Auf den Betrachter strahlen die “Monos” Einsamkeit und Melancholie aus, aber längst hat Gabi Klinger auch die Reize ihrer neuen Heimat entdeckt
und nicht zuletzt hat der Westhofener Preis sie motiviert, weitere Zeichnungen
vom rheinhessischen Hügelland zu machen. Man darf gespannt sein.
(Ulrike Schäfer in der Wormser Zeitung vom 08.06.06, Zeichnungen des Hügellandes überzeugen Jury )
Zur Malerei:
Wenn die Gedanken Flügel bekommen (...)
In leuchtenden Farben lässt die Künstlerin phantastische Wirklichkeitsmodelle entstehen, die den Betrachter fesseln und irritieren. Ein aufregendes Verwirrspiel mit den Augen treiben auch die Labyrinthbilder, die mit der gewohnten perspektivischen Darstellung brechen und die klare Trennung von Vorder- und Hintergrund aufheben. Durch teils flächiges Bemalen der Formen und Figuren entstehen so bewusst herbeigeführte "Störungen" in den Bildern, die sich einem stimmigen Gesamteindruck verweigern. Diese erlebbare Spannung und Unruhe äussert sich in kleinen, erst auf den zweiten Blick erkennbaren Details, aber auch in einer fast überfordernden Farbgebung und amorphen Strukturen, die den Blick ruhelos über das Bild gleiten lassen. Sein und Schein werden spielerisch aufgehoben; sah man eben noch einen Fisch, so blickt man in der nächsten Sekunde in ein weitgeöffnetes Auge, das sich die Form eines Fisches aneignet und ihn aus dem Sichtfeld verdrängt. Geschickt kontrastiert Gabi Klinger in einer collagenähnlichen Montagetechnik konkrete, exakt ausgearbeitete Objekte und plakative Strukturen, um ihren "Traumbildern" Ausdruck zu verleihen. Doppeldeutig ist daher auch der Titel der Ausstellung, denn nicht nur die Motive selbst beschäftigen sich mit den vielfältigen Formen des "Eintauchens", auch der Betrachter muss sich einen Weg in und durch die Bilder bahnen. (...)

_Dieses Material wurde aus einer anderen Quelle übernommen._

Definition required_keys (t : Table) (model_file : ValidatedFile) : diags :=
  flat_map (fun key => complain (bool_decide (get t key = None))
    [diag "E_MISSING_KEY" (Some (vf_path model_file)) key "required"]) ["model.id"; "model.endpoint"; "model.context_length"].
Definition check_agent_name (t : Table) (agent_file : ValidatedFile) (entry : CatalogEntry) : diags :=
  match s_at t "agent.name" with
  | None => [diag "E_MISSING_KEY" (Some (vf_path agent_file)) "agent.name" "required"]
  | Some n => complain (negb (bool_decide (n = ce_name entry)))
      [diag "E_CATALOG_REF" (Some (vf_path agent_file)) "agent.name" (quote_str n +:+ " != catalog entry " +:+ quote_str (ce_name entry))]
  end.
Definition check_budget (l : Layered) : diags :=
  let t := ly_table l in
  let path := "model.thinking.budget_tokens" in
  match int t path with
  | None => []
  | Some b =>
      complain (b_at t "model.thinking.enabled" false && (b <? 0)%Z)
        [diag "E_VALUE_RANGE" (origin_of l path) path "must be >= 0"] ++
      complain (negb (b_at t "model.thinking.enabled" false) && (0 <? b)%Z)
        [diag "E_VALUE_RANGE" (origin_of l path) path "must be 0 when enabled = false"]
  end.
Definition check_merged (l : Layered) (model_file agent_file : ValidatedFile) (entry : CatalogEntry) : result diags unit :=
  let t := ly_table l in
  let cx := for_merged (default (vf_path model_file) (origin_of l "compaction.target")) in
  errs_of (required_keys t model_file ++ check_agent_name t agent_file entry ++ check_compaction cx t ++ check_budget l).

(** * Step 4: bundles and derived atoms *)

Definition expand_list (b : Bundles) (l : Layered) (dotted : string) (items : list string) : list Grant * diags :=
  match expand_indexed b items with
  | Ok list => ((fun ia => grant (idx dotted ia.1) ia.2) <$> list, [])
  | Err errs =>
      ([], (fun ie => diag "E_UNKNOWN_BUNDLE" (origin_of l dotted) (idx dotted ie.1) (quote_str ie.2)) <$> errs)
  end.
Definition expand_mcp (b : Bundles) (l : Layered) (it : nat * Table) : (string * list Grant) * diags :=
  let '(list, ds) := expand_list b l (idx "mcp_servers" it.1 +:+ ".capabilities") (list_at it.2 "capabilities") in
  ((default "" (s_at it.2 "name"), list), ds).
(** One sub-agent: the grant to spawn it, its ceiling, and what is wrong. *)
Definition expand_sub (c : Catalog) (b : Bundles) (l : Layered) (it : nat * Table) : (Grant * (string * list Grant)) * diags :=
  let p := idx "subagents" it.1 in
  let catalog_name := default "" (s_at it.2 "catalog") in
  let '(list, ds) := expand_list b l (p +:+ ".capabilities") (list_at it.2 "capabilities") in
  ((grant (p +:+ ".catalog") ("spawn:" +:+ catalog_name), (catalog_name, list)),
   complain (bool_decide (catalog_get c catalog_name = None))
     [diag "E_CATALOG_REF" (origin_of l "subagents") (p +:+ ".catalog") (quote_str catalog_name)] ++ ds).
Definition expand_grants (c : Catalog) (b : Bundles) (l : Layered) : result diags (list Grant * SymList * SymList) :=
  let t := ly_table l in
  let '(granted, d1) := expand_list b l "capabilities.grants" (list_at t "capabilities.grants") in
  let tools := (fun it => grant (idx "tools.allow" it.1) ("tool:" +:+ it.2)) <$> indexed 0 (list_at t "tools.allow") in
  let mcp := expand_mcp b l <$> indexed 0 (tables_at t "mcp_servers") in
  let subs := expand_sub c b l <$> indexed 0 (tables_at t "subagents") in
  _ ← errs_of (d1 ++ concat mcp.*2 ++ concat subs.*2);
  mret (granted ++ tools ++ subs.*1.*1, mcp.*1, subs.*1.*2).

(** * Step 5: the middleware chain and the registry *)

Fixpoint insert_mw (m : MwEntry) (l : list MwEntry) : list MwEntry :=
  match l with
  | [] => [m]
  | x :: l' => if (men_priority m <=? men_priority x)%Z then m :: l else x :: insert_mw m l'
  end.
(** [sort_by_key] is stable. *)
Definition sort_chain (l : list MwEntry) : list MwEntry := foldr insert_mw [] l.
Definition parser_entry (syntax : string) (model_file : ValidatedFile) (index : nat) : MwEntry :=
  {| men_name := TOOL_CALL_PARSER_NAME; men_priority := TOOL_CALL_PARSER_PRIORITY;
     men_config := [("syntax", TString syntax)]; men_source := MsModel; men_file := Some (vf_path model_file);
     men_index := index |}.
Definition recorder_slot : MwEntry :=
  {| men_name := "recorder"; men_priority := RECORDER_PRIORITY; men_config := []; men_source := MsKernel; men_file := None;
     men_index := 0 |}.
Definition with_parser (reg : BuildRegistry) (l : Layered) (model_file : ValidatedFile) : list MwEntry * diags :=
  match strip_prefix "parsed:" (default "native" (s_at (ly_table l) "model.tool_format")) with
  | None => (ly_middleware l, [])
  | Some syntax =>
      (if bool_decide (TOOL_CALL_PARSER_NAME ∈ men_name <$> ly_middleware l) then ly_middleware l
       else ly_middleware l ++ [parser_entry syntax model_file (length (ly_middleware l))],
       complain (negb (bool_decide (syntax ∈ br_parsers reg)))
         [diag "E_PARSER_UNAVAILABLE" (Some (vf_path model_file)) "model.tool_format" ("no parser for " +:+ quote_str syntax)])
  end.
Definition check_known (reg : BuildRegistry) (agent_file : ValidatedFile) (m : MwEntry) : diags :=
  complain (negb (bool_decide (men_name m = TOOL_CALL_PARSER_NAME)) && negb (bool_decide (men_name m ∈ br_middleware reg)))
    [diag "E_MIDDLEWARE_UNKNOWN" (Some (default (vf_path agent_file) (men_file m)))
       (idx "middleware" (men_index m) +:+ ".name") (quote_str (men_name m))].
Definition finish_chain (reg : BuildRegistry) (l : Layered) (model_file agent_file : ValidatedFile) : result diags (list MwEntry) :=
  let '(mw, d) := with_parser reg l model_file in
  _ ← errs_of (d ++ flat_map (check_known reg agent_file) mw);
  mret (sort_chain (mw ++ [recorder_slot])).

Definition check_registry (reg : BuildRegistry) (l : Layered) : result diags unit :=
  let t := ly_table l in
  let module := default "none" (s_at t "memory.module") in
  let backend := default "bwrap" (s_at t "sandbox.backend") in
  let unknown_tool (path name : string) (at_ : string) : diags :=
    complain (bool_decide (omap_get name (br_tools reg) = None)) [diag "E_TOOL_UNKNOWN" (origin_of l path) at_ (quote_str name)] in
  errs_of (
    complain (negb (bool_decide (module ∈ br_memory_modules reg)))
      [diag "E_MEMORY_UNKNOWN" (origin_of l "memory.module") "memory.module" (quote_str module)] ++
    (if bool_decide (backend = "none") && negb (br_dev_build reg) then
       [diag "E_SANDBOX_NONE_FORBIDDEN" (origin_of l "sandbox.backend") "sandbox.backend"
          (in_quotes "none" +:+ " is only accepted in a dev build (D14)")]
     else complain (negb (bool_decide (backend ∈ br_sandbox_backends reg)))
            [diag "E_SANDBOX_BACKEND_UNKNOWN" (origin_of l "sandbox.backend") "sandbox.backend" (quote_str backend)]) ++
    flat_map (fun it => unknown_tool "tools.allow" it.2 (idx "tools.allow" it.1)) (indexed 0 (list_at t "tools.allow")) ++
    match omap_get "tool_descriptions" t with
    | Some (TTable d) => flat_map (fun k => let p := "tool_descriptions." +:+ k in unknown_tool p k p) d.*1
    | _ => []
    end).

(** * Step 6: the resolved profile *)

Definition sorted_syms (l : list Grant) : list string := sorted_strings (gr_sym <$> l).
Definition model_section (t : Table) : ModelSection :=
  {| pm_id := default "" (s_at t "model.id"); pm_endpoint := default "" (s_at t "model.endpoint");
     pm_context_length := u_at t "model.context_length" 0;
     pm_tool_format := default "native" (s_at t "model.tool_format");
     pm_temperature := num t "model.temperature";
     pm_max_output_tokens := u_at t "model.max_output_tokens" 4096;
     pm_thinking := {| pth_enabled := b_at t "model.thinking.enabled" false;
                       pth_budget_tokens := u_at t "model.thinking.budget_tokens" 0 |};
     pm_quirks := {| pq_reasoning_field := default "none" (s_at t "model.quirks.reasoning_field");
                     pq_supports_structured_output := b_at t "model.quirks.supports_structured_output" false;
                     pq_supports_stream_usage := b_at t "model.quirks.supports_stream_usage" false;
                     pq_strict_tool_schema := b_at t "model.quirks.strict_tool_schema" false;
                     pq_auth := default "none" (s_at t "model.quirks.auth") |} |}.
Definition agent_section (t : Table) : AgentSection :=
  {| pa_name := default "" (s_at t "agent.name"); pa_description := s_at t "agent.description";
     pa_role_prompt := s_at t "agent.role_prompt";
     pa_agents_md := default "${workdir}/AGENTS.md" (s_at t "agent.agents_md");
     pa_context_budget_tokens := u_at t "agent.context_budget_tokens" 40000;
     pa_spill_cap_bytes := u_at t "agent.spill_cap_bytes" 16384;
     pa_eval_set := (fun _ => {| pes_dev := default "" (s_at t "agent.eval_set.dev");
                                 pes_hidden := default "" (s_at t "agent.eval_set.hidden") |}) <$> get t "agent.eval_set" |}.
Definition mcp_server (s : Table) (caps : list Grant) : McpServer :=
  {| mcp_name := default "" (s_at s "name"); mcp_transport := default "" (s_at s "transport");
     mcp_command := list_at s "command"; mcp_url := s_at s "url"; mcp_capabilities := sorted_syms caps;
     mcp_description := s_at s "description";
     mcp_tools := (fun _ => list_at s "tools") <$> omap_get "tools" s;
     mcp_index := default "names" (s_at s "index"); mcp_env := str_entries (omap_get "env" s) |}.
Definition subagent (s : Table) (caps : list Grant) : Subagent :=
  {| sub_name := default "" (s_at s "name"); sub_catalog := default "" (s_at s "catalog");
     sub_capabilities := sorted_syms caps; sub_definition := s_at s "definition"; sub_description := s_at s "description" |}.
Definition sandbox_section (t : Table) : SandboxSection :=
  {| ps_backend := default "bwrap" (s_at t "sandbox.backend"); ps_timeout_s := u_at t "sandbox.timeout_s" 600;
     ps_scratch_tmpfs_mb := u_at t "sandbox.scratch_tmpfs_mb" 256;
     ps_env_allow := sorted_strings (list_at t "sandbox.env_allow"); ps_network := b_at t "sandbox.network" false |}.
Definition zip_entries {A} (f : Table -> list Grant -> A) (ts : list Table) (l : SymList) : list A :=
  zip_with (fun s nc => f s nc.2) ts l.
Definition build_profile (l : Layered) (entry : CatalogEntry) (grants : list Grant) (mcp subs : SymList)
    (chain : list MwEntry) (runtime_overrides : list (string * json)) : ResolvedProfile :=
  let t := ly_table l in
  {| rp_schema_version := Z.to_N SCHEMA_VERSION; rp_catalog_entry := ce_name entry; rp_model := model_section t;
     rp_prompt := s_at t "prompt"; rp_tool_descriptions := str_entries (omap_get "tool_descriptions" t);
     rp_compaction := {| pco_trigger_at := default f085 (num t "compaction.trigger_at");
                         pco_target := default f050 (num t "compaction.target") |};
     rp_agent := agent_section t; rp_grants := sorted_syms grants; rp_tools := sorted_strings (list_at t "tools.allow");
     rp_mcp_servers := zip_entries mcp_server (tables_at t "mcp_servers") mcp;
     rp_skills_paths := list_at t "skills.paths"; rp_extensions_paths := list_at t "extensions.paths";
     rp_subagents := zip_entries subagent (tables_at t "subagents") subs;
     rp_middleware := (fun m => {| pmw_name := men_name m; pmw_priority := as_i32 (men_priority m);
                                   pmw_source := men_source m; pmw_config := toml_to_json (TTable (men_config m)) |}) <$> chain;
     rp_memory := {| pme_module := default "none" (s_at t "memory.module");
                     pme_config := match get t "memory.config" with Some v => toml_to_json v | None => JObj [] end |};
     rp_sandbox := sandbox_section t;
     rp_notebook := {| pn_path := default "${workdir}/.grist/notebook.md" (s_at t "notebook.path");
                       pn_inject_on_resume := b_at t "notebook.inject_on_resume" true;
                       pn_max_tokens := u_at t "notebook.max_tokens" 4000 |};
     rp_runtime_overrides := runtime_overrides |}.

(** * Step 7: placeholders *)

Definition atom_diag (l : Layered) (path : string) (e : AtomError) : diags :=
  [diag (atom_code e) (origin_of l path) path (atom_message e)].
Definition expand_one (l : Layered) (ex : Expander) (g : Grant) : Grant * diags :=
  match expand_atom ex (gr_sym g) with
  | Ok c => ({| gr_path := gr_path g; gr_sym := gr_sym g; gr_cap := Some c |}, [])
  | Err e => (g, atom_diag l (gr_path g) e)
  end.
Fixpoint dedup (l : list Capability) : list Capability :=
  match l with
  | x :: ((y :: _) as rest) => if decide (x = y) then dedup rest else x :: dedup rest
  | _ => l
  end.
(** [expand_atoms]: the list with its atoms filled in, the sorted atoms, and what failed. *)
Definition expand_atoms (l : Layered) (ex : Expander) (gs : list Grant) : list Grant * list Capability * diags :=
  let r := expand_one l ex <$> gs in
  (r.*1, dedup (sort_grants (omap gr_cap r.*1)), concat r.*2).
Definition path_of (l : Layered) (ex : Expander) (sym path : string) : option string * diags :=
  match expand_path ex sym with
  | Ok p => (Some p, [])
  | Err e => (None, atom_diag l path e)
  end.
Definition paths_of (l : Layered) (ex : Expander) (key : string) (syms : list string) : list string * diags :=
  let r := (fun iv => path_of l ex iv.2 (idx key iv.1)) <$> indexed 0 syms in (omap id r.*1, concat r.*2).
Definition eval_path (l : Layered) (ex : Expander) (v key : string) : string * diags :=
  if contains "://" v then (v, [])
  else let '(p, d) := path_of l ex v key in (default "" (from_utf8_lossy <$> p), d).
Definition expand_args (l : Layered) (ex : Expander) (p : string) (args : list string) : list string * diags :=
  let r := (fun jv => match expand_raw ex jv.2 with
                      | Ok a => (Some a, [])
                      | Err e => (None, atom_diag l (idx (p +:+ ".command") jv.1) e)
                      end) <$> indexed 0 args in
  (omap id r.*1, concat r.*2).
Definition expand_server (l : Layered) (ex : Expander) (i : nat) (server : McpServer) (caps : list Grant) :
    ResolvedMcpServer * diags :=
  let '(_, concrete, d1) := expand_atoms l ex caps in
  let '(command, d2) := expand_args l ex (idx "mcp_servers" i) (mcp_command server) in
  ({| rmcp_server := server; rmcp_command := command; rmcp_capabilities := concrete |}, d1 ++ d2).
Definition expand_subagent (l : Layered) (ex : Expander) (i : nat) (sub : Subagent) (caps : list Grant) :
    ResolvedSubagent * diags :=
  let '(_, ceiling, d1) := expand_atoms l ex caps in
  let '(definition, d2) := match sub_definition sub with
                           | Some d => path_of l ex d (idx "subagents" i +:+ ".definition")
                           | None => (None, [])
                           end in
  ({| rsub_subagent := sub; rsub_ceiling := ceiling; rsub_definition := definition |}, d1 ++ d2).
Definition net_masked (l : Layered) (p : ResolvedProfile) (concrete : list Capability) : diags :=
  complain (negb (ps_network (rp_sandbox p)) && existsb (fun c => match c with Net _ => true | _ => false end) concrete)
    [diag "W_NET_MASKED" (origin_of l "sandbox.network") "sandbox.network"
       "net: atoms are granted but sandbox.network = false masks them"].
Definition no_description (l : Layered) (is_ : nat * McpServer) : diags :=
  complain (bool_decide (mcp_index is_.2 = "server") && bool_decide (mcp_description is_.2 = None))
    [diag "W_MCP_NO_DESCRIPTION" (origin_of l "mcp_servers") (idx "mcp_servers" is_.1 +:+ ".description")
       ("index = " +:+ in_quotes "server" +:+ " shows the model only this line; set a description")].
Definition limits_of (s : SandboxSection) : SandboxLimits :=
  {| lim_timeout := secs (ps_timeout_s s); lim_scratch_tmpfs_mb := ps_scratch_tmpfs_mb s;
     lim_env_allowlist := oset_of_list (ps_env_allow s); lim_network := ps_network s |}.
Definition fine_tune_of (t : Table) : option (string * bool) :=
  h ← s_at t "fine_tune.trained_against_profile_hash";
  h ← ok (parse_hash h);
  Some (h, b_at t "fine_tune.warn_on_drift" true).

Yasmin Hameed in der Wormser Zeitung vom 11. 9. 2004
Schichten und Sichten
In eigenwilliger Motivcollage verbindet Gabi Klinger "Steine und Schokofiguren" (...), in "Familienausflug" diente ein Autoprospekt als Vorlage. Überklebungen, Feinzeichnungen in Grau und Schwarz setzen die "Heile-Welt-Familie" in ein irreales Umfeld, über das sich wohldosierte Tintenbäche ergießen. Störungen einer vermeintlichen Idylle, auch hier wieder die eingreifende Hand, sichtbar, den Tuschestift haltend. Kritisches ist neben Komischem zu entdecken, wie in "Kurbaden", wo vier Männerköpfe aus schwarzem Grund herausschauen, eines der ersten Schichtbilder. Die Ausstellung vermittelt ebenso spannende wie überraschende Sichtweisen. (Rheinpfalz, 07.03.06)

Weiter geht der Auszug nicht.